▶ Exercise instructions
Answer with a number only, stating how many lines of the records hold the word "whatever".

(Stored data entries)
┌────────

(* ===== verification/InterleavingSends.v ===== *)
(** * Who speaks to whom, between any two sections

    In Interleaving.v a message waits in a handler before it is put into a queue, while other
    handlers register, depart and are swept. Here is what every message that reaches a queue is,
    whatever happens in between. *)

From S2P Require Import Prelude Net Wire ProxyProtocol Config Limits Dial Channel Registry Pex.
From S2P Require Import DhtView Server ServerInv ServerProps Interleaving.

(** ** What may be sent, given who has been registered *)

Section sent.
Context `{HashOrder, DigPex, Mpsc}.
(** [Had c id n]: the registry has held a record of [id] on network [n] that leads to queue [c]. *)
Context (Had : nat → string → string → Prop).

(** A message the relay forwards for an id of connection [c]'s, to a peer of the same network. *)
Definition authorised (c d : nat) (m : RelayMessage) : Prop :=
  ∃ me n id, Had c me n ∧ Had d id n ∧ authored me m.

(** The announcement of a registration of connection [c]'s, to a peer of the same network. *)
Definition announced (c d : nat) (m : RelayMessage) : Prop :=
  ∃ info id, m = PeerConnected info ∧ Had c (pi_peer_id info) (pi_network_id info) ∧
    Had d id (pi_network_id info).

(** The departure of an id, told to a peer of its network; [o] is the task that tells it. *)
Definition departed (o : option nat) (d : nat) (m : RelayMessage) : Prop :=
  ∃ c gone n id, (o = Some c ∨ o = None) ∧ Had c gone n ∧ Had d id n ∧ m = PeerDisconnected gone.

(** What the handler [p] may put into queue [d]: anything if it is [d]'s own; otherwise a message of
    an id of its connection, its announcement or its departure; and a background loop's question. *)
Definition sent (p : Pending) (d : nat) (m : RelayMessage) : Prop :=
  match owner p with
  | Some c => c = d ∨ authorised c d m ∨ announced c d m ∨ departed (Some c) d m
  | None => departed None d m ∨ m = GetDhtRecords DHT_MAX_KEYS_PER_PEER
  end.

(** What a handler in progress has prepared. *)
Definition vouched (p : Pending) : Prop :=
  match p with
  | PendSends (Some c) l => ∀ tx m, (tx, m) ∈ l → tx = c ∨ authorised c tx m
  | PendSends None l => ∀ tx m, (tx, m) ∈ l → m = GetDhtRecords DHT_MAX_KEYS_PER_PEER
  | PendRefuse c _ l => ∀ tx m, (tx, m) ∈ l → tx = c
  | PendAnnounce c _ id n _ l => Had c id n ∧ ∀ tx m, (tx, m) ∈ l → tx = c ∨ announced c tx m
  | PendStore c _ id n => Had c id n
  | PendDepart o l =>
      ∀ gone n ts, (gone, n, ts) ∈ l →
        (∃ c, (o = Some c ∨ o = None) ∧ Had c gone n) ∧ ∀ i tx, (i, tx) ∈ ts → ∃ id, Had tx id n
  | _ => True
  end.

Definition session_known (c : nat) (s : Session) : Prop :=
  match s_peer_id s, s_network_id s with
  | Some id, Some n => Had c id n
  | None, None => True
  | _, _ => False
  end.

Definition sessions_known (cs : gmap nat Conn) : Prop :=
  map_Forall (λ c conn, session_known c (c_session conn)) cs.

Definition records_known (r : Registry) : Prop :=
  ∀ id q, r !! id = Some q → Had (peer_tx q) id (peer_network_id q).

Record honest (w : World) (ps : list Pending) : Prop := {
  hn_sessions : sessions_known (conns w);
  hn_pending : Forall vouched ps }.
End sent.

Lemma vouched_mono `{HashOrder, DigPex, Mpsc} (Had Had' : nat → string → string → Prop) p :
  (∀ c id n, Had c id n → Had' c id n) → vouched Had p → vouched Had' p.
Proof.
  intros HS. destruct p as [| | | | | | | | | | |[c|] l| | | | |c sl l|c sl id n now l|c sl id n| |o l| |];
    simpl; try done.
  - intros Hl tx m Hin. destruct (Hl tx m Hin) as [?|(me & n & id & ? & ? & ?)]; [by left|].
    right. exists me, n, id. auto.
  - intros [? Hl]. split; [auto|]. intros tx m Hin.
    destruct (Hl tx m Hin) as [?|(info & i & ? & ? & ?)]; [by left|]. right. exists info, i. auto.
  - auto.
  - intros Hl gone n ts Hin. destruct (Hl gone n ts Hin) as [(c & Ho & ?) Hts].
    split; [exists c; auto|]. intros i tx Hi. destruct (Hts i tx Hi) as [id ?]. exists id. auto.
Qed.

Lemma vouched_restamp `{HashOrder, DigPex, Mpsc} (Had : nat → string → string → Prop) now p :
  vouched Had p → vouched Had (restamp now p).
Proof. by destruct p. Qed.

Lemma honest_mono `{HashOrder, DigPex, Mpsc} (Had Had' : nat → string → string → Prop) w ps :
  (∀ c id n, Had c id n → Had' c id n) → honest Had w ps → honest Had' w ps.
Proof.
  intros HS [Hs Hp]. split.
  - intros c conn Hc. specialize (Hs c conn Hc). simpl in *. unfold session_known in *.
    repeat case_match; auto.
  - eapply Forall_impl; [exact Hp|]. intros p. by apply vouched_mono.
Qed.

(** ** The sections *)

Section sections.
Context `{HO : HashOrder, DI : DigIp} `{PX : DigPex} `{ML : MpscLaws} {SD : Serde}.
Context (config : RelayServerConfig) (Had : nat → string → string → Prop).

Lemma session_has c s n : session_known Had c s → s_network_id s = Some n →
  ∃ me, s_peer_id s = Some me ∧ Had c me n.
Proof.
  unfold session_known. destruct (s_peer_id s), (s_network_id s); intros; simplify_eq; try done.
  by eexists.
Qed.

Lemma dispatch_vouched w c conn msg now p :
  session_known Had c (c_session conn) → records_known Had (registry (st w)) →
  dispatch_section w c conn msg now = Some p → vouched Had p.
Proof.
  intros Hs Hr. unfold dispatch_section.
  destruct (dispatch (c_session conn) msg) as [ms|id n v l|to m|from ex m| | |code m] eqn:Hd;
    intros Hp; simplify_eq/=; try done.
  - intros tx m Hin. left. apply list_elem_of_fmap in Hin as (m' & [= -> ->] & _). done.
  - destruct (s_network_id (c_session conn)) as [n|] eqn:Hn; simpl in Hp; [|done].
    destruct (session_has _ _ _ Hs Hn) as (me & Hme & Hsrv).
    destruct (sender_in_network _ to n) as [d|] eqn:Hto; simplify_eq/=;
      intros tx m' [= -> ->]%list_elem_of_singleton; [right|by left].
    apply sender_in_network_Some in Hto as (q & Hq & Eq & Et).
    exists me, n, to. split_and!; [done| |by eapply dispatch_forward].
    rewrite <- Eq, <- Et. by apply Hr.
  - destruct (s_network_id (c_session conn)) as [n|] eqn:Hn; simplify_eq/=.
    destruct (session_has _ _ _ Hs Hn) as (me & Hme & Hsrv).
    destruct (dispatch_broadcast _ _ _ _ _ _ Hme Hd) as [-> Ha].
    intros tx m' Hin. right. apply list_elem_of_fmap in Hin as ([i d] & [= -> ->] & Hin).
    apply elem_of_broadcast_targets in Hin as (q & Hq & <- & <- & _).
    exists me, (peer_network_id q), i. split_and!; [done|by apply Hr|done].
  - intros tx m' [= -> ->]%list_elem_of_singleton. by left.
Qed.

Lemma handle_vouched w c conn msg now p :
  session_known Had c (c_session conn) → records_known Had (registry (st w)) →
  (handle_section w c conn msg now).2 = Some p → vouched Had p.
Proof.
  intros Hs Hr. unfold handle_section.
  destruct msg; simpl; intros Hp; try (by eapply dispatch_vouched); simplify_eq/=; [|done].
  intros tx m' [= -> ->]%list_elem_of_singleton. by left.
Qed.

└────────
┌────────

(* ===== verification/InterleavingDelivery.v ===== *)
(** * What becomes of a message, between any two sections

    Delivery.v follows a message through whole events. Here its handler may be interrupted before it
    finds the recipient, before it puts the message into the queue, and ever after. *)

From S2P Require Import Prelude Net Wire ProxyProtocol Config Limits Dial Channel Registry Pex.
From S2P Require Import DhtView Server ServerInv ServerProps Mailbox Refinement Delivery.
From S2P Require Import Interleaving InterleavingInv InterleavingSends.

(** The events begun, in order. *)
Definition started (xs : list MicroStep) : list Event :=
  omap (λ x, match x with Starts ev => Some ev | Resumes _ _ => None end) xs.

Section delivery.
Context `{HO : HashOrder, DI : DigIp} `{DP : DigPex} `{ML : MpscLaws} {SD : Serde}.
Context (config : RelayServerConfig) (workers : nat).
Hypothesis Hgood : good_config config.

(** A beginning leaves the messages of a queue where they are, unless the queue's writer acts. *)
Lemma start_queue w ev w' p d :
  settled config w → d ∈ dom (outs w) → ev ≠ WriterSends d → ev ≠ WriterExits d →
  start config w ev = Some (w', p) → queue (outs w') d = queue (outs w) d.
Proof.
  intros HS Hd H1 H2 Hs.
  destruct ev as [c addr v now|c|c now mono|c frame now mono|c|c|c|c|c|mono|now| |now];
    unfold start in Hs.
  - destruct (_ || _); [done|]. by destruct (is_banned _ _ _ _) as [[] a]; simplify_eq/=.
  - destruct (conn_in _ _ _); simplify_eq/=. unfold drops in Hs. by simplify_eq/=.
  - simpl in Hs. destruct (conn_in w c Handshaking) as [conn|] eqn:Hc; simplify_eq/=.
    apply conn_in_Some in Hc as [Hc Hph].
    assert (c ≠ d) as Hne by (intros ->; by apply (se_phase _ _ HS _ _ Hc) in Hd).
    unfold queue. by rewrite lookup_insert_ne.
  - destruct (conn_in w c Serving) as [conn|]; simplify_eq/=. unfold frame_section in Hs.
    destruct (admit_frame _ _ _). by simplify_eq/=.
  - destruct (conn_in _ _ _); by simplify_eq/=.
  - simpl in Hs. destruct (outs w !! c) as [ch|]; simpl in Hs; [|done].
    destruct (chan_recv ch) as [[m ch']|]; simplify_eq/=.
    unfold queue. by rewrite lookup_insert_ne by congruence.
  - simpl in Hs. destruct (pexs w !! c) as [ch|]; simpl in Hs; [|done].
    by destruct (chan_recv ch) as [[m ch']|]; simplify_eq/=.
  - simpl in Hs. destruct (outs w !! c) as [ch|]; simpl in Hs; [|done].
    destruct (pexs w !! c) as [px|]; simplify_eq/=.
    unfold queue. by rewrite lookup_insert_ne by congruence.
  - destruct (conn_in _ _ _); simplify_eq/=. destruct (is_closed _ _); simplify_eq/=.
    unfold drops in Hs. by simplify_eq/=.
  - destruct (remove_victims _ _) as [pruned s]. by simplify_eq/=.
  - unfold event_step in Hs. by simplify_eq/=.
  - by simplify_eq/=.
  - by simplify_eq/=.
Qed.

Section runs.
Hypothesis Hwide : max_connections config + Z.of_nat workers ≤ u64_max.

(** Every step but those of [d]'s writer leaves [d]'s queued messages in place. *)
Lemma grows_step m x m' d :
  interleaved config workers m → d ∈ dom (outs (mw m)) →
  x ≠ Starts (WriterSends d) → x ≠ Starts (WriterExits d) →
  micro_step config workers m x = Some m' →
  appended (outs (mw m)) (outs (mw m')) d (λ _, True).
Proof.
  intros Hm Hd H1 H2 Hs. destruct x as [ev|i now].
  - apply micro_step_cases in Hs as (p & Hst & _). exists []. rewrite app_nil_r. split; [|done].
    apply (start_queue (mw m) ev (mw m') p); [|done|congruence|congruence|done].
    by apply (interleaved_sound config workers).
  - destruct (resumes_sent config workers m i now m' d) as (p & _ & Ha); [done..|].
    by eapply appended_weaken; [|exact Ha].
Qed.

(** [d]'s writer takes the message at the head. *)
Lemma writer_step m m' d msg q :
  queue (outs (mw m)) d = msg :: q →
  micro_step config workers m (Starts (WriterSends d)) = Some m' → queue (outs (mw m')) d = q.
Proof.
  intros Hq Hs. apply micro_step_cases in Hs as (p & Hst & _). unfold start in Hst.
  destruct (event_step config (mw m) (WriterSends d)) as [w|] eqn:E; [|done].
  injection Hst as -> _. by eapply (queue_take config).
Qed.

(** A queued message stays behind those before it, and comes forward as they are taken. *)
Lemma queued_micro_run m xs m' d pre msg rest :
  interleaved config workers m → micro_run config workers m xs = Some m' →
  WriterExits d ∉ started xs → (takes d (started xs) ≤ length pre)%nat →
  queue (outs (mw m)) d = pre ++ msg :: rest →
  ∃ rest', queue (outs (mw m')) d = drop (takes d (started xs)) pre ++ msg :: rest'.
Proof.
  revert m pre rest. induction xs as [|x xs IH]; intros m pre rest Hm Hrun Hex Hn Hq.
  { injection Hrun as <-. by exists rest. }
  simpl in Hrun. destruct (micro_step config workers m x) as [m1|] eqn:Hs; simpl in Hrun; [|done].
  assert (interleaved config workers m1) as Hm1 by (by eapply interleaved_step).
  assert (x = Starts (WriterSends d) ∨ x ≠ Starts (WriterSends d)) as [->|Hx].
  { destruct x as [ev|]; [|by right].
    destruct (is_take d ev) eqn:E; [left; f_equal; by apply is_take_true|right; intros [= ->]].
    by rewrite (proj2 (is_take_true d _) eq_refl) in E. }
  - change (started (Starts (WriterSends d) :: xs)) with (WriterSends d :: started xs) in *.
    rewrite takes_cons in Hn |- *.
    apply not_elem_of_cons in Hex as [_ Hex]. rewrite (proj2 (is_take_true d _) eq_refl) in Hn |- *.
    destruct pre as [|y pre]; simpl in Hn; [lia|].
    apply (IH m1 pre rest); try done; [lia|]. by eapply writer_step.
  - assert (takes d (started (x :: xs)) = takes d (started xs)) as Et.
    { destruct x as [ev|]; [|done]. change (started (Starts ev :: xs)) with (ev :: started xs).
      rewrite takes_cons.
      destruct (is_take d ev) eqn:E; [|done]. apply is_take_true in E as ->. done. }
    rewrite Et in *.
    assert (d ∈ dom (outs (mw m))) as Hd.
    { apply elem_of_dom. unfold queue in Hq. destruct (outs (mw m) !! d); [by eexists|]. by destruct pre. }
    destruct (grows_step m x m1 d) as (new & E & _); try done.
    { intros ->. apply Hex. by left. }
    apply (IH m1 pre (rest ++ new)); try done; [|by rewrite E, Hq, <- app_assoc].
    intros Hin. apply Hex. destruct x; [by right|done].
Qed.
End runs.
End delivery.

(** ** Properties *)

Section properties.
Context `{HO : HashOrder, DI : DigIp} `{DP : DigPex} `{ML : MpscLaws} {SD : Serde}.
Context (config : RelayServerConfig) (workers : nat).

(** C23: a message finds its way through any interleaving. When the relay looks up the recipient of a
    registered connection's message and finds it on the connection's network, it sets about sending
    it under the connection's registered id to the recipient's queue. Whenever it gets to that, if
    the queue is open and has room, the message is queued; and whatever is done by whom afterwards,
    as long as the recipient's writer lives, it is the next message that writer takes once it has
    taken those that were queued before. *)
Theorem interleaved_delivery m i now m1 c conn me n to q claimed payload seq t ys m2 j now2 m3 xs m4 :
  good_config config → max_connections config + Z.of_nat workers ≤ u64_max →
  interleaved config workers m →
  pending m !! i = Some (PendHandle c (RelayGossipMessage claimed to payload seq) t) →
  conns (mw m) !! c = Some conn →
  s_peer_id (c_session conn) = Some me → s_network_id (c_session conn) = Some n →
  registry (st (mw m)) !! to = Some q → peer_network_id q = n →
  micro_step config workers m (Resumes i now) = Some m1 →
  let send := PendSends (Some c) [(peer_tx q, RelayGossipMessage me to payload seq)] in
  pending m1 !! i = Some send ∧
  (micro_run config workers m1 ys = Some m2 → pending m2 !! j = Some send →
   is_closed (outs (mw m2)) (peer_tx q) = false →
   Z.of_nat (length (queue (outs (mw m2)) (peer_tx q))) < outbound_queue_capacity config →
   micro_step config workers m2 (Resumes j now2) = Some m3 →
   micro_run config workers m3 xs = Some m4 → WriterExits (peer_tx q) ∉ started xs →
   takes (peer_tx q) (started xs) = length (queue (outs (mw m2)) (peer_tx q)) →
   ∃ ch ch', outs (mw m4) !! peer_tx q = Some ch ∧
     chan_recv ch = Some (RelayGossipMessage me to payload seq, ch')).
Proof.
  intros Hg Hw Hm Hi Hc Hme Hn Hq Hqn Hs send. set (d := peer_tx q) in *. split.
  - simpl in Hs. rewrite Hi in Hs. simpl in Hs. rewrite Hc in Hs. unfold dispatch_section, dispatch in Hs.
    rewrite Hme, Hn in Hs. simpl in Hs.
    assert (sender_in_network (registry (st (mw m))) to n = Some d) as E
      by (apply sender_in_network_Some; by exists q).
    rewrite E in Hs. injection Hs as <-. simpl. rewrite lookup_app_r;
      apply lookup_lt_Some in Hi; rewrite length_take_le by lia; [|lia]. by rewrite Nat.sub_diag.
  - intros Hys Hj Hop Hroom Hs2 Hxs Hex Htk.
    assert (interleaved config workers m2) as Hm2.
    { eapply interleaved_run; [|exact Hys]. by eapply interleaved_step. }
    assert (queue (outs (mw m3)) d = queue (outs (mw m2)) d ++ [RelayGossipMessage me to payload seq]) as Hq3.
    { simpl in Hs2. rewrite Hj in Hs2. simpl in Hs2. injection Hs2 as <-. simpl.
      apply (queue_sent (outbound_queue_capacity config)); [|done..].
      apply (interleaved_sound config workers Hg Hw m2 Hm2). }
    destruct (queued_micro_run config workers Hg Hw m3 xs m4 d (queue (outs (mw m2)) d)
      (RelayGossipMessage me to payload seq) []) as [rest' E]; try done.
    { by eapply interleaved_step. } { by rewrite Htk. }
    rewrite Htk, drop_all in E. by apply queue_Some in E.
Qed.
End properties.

└────────
┌────────

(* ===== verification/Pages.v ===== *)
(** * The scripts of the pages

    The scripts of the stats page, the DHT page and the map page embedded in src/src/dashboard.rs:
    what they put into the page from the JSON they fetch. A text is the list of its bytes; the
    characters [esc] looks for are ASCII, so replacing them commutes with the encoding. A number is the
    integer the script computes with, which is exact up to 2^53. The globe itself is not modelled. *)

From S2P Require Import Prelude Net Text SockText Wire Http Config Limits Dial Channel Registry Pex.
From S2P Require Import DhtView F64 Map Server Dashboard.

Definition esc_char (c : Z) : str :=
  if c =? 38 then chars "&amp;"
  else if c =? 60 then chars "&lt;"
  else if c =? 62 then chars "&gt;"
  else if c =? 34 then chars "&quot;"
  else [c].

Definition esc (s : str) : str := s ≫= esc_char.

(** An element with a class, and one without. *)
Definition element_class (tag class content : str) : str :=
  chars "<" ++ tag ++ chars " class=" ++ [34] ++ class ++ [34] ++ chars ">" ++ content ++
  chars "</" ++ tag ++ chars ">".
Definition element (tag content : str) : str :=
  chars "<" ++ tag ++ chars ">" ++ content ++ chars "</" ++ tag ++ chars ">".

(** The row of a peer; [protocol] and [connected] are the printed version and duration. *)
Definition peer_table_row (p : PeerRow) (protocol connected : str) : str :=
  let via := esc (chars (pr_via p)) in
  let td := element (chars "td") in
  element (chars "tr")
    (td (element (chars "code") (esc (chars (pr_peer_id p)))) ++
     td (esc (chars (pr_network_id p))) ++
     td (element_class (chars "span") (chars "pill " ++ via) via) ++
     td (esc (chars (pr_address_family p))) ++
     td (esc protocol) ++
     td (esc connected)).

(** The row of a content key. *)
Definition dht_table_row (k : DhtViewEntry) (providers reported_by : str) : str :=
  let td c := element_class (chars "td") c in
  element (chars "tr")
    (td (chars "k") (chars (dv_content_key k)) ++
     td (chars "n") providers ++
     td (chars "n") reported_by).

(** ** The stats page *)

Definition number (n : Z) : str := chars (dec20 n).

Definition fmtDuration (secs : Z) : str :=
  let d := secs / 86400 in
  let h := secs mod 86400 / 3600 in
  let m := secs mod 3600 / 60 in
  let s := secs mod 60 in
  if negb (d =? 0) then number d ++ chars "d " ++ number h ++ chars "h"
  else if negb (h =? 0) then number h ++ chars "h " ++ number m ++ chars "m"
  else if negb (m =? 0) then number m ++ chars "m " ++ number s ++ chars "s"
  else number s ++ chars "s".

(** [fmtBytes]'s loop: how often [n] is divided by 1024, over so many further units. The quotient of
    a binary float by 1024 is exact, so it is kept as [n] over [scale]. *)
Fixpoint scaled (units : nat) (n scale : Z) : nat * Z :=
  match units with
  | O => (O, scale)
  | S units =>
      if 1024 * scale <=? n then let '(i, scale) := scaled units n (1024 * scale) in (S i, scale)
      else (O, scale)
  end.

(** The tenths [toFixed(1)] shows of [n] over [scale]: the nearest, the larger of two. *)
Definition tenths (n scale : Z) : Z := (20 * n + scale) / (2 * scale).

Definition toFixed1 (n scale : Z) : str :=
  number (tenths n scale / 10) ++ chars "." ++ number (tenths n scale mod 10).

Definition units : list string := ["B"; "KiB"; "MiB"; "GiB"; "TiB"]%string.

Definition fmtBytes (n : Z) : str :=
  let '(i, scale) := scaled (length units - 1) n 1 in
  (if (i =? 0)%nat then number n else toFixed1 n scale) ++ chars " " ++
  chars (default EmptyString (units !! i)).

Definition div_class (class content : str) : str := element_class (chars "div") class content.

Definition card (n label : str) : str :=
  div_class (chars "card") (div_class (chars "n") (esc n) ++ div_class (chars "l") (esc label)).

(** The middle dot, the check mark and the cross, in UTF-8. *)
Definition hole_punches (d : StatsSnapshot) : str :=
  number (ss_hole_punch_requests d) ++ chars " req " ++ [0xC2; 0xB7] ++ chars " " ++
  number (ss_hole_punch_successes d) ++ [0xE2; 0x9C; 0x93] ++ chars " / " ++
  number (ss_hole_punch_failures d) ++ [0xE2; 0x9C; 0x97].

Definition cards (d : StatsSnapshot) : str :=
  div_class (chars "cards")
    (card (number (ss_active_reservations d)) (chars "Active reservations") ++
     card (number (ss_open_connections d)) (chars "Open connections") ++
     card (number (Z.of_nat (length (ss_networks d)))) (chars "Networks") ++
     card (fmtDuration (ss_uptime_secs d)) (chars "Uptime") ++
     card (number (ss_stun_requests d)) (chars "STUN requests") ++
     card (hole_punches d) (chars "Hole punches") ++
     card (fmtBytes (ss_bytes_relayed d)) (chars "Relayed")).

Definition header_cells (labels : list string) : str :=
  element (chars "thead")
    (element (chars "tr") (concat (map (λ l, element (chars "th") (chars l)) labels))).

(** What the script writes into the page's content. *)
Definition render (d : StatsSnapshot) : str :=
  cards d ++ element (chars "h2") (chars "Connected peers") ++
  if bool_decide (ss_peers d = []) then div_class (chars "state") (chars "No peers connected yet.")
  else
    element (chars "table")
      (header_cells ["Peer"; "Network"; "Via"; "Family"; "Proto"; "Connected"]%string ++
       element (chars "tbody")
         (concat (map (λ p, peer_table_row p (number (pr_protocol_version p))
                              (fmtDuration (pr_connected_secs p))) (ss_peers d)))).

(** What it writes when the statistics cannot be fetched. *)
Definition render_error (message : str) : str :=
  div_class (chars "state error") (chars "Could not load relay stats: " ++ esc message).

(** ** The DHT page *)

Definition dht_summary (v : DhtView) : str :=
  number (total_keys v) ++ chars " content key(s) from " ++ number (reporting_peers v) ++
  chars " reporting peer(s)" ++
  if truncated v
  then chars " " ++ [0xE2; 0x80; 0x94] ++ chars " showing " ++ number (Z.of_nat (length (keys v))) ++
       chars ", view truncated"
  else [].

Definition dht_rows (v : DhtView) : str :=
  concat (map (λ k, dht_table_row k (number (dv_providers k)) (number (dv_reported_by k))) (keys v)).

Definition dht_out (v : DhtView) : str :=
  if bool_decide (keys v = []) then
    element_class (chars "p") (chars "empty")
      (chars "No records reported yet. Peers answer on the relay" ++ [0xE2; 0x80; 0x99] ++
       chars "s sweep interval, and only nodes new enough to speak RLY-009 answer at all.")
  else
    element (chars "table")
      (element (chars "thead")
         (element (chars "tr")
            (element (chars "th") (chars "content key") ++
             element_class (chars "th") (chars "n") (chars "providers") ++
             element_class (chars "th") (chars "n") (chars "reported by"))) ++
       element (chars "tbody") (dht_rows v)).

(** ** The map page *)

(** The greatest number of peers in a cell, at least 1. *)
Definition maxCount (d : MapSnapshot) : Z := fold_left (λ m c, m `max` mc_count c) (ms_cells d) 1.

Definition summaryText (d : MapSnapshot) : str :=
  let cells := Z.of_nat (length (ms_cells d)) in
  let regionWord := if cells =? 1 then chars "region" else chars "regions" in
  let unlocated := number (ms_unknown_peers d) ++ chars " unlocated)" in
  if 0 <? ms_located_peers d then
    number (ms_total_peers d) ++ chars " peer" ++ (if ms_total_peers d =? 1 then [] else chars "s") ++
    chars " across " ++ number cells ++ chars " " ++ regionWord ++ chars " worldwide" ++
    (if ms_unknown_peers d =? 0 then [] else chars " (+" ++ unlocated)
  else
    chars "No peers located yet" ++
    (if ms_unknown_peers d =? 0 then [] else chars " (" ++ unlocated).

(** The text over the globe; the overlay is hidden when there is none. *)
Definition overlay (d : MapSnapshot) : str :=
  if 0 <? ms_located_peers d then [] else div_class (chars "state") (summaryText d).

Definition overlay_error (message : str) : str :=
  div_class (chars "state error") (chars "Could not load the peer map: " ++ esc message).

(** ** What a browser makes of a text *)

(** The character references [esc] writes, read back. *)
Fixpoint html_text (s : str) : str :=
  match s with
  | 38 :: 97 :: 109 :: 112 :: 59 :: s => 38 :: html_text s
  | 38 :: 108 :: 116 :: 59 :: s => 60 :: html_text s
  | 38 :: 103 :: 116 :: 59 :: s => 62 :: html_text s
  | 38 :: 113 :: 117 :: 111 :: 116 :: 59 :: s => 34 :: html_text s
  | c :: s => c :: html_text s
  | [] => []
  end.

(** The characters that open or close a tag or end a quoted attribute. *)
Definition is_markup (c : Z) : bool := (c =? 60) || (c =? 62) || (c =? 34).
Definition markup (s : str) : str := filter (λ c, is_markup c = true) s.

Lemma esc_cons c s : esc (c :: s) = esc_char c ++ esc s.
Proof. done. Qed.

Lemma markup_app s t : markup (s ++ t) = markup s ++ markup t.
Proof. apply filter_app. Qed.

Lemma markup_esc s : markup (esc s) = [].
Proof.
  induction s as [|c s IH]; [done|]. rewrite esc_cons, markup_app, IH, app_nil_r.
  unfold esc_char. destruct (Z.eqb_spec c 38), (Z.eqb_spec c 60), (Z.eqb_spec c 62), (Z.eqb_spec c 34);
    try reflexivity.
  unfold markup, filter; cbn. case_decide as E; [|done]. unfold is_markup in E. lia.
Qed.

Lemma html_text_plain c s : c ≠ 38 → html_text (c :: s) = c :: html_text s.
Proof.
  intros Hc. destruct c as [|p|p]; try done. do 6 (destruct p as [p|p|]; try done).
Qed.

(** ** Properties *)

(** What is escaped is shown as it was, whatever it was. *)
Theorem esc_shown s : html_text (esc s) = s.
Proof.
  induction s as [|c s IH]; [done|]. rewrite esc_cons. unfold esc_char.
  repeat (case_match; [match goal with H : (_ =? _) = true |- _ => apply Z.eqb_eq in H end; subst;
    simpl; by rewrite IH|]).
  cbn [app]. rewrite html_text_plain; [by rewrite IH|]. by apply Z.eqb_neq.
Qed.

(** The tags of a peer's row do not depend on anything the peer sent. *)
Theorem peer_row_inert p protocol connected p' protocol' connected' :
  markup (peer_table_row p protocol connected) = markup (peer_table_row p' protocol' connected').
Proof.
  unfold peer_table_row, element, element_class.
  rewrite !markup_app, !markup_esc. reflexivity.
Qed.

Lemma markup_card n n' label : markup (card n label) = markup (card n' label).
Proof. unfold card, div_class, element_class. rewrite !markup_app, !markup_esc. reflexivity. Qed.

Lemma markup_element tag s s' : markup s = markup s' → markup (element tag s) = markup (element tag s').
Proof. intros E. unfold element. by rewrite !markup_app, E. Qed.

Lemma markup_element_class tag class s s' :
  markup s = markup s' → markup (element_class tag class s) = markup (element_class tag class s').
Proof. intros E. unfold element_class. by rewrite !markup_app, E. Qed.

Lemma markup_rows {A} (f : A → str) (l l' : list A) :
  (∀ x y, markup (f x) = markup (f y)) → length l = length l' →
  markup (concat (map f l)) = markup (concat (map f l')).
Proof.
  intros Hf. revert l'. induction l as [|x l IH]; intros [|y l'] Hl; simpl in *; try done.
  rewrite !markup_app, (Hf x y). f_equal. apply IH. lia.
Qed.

└────────

▶ Your solution
3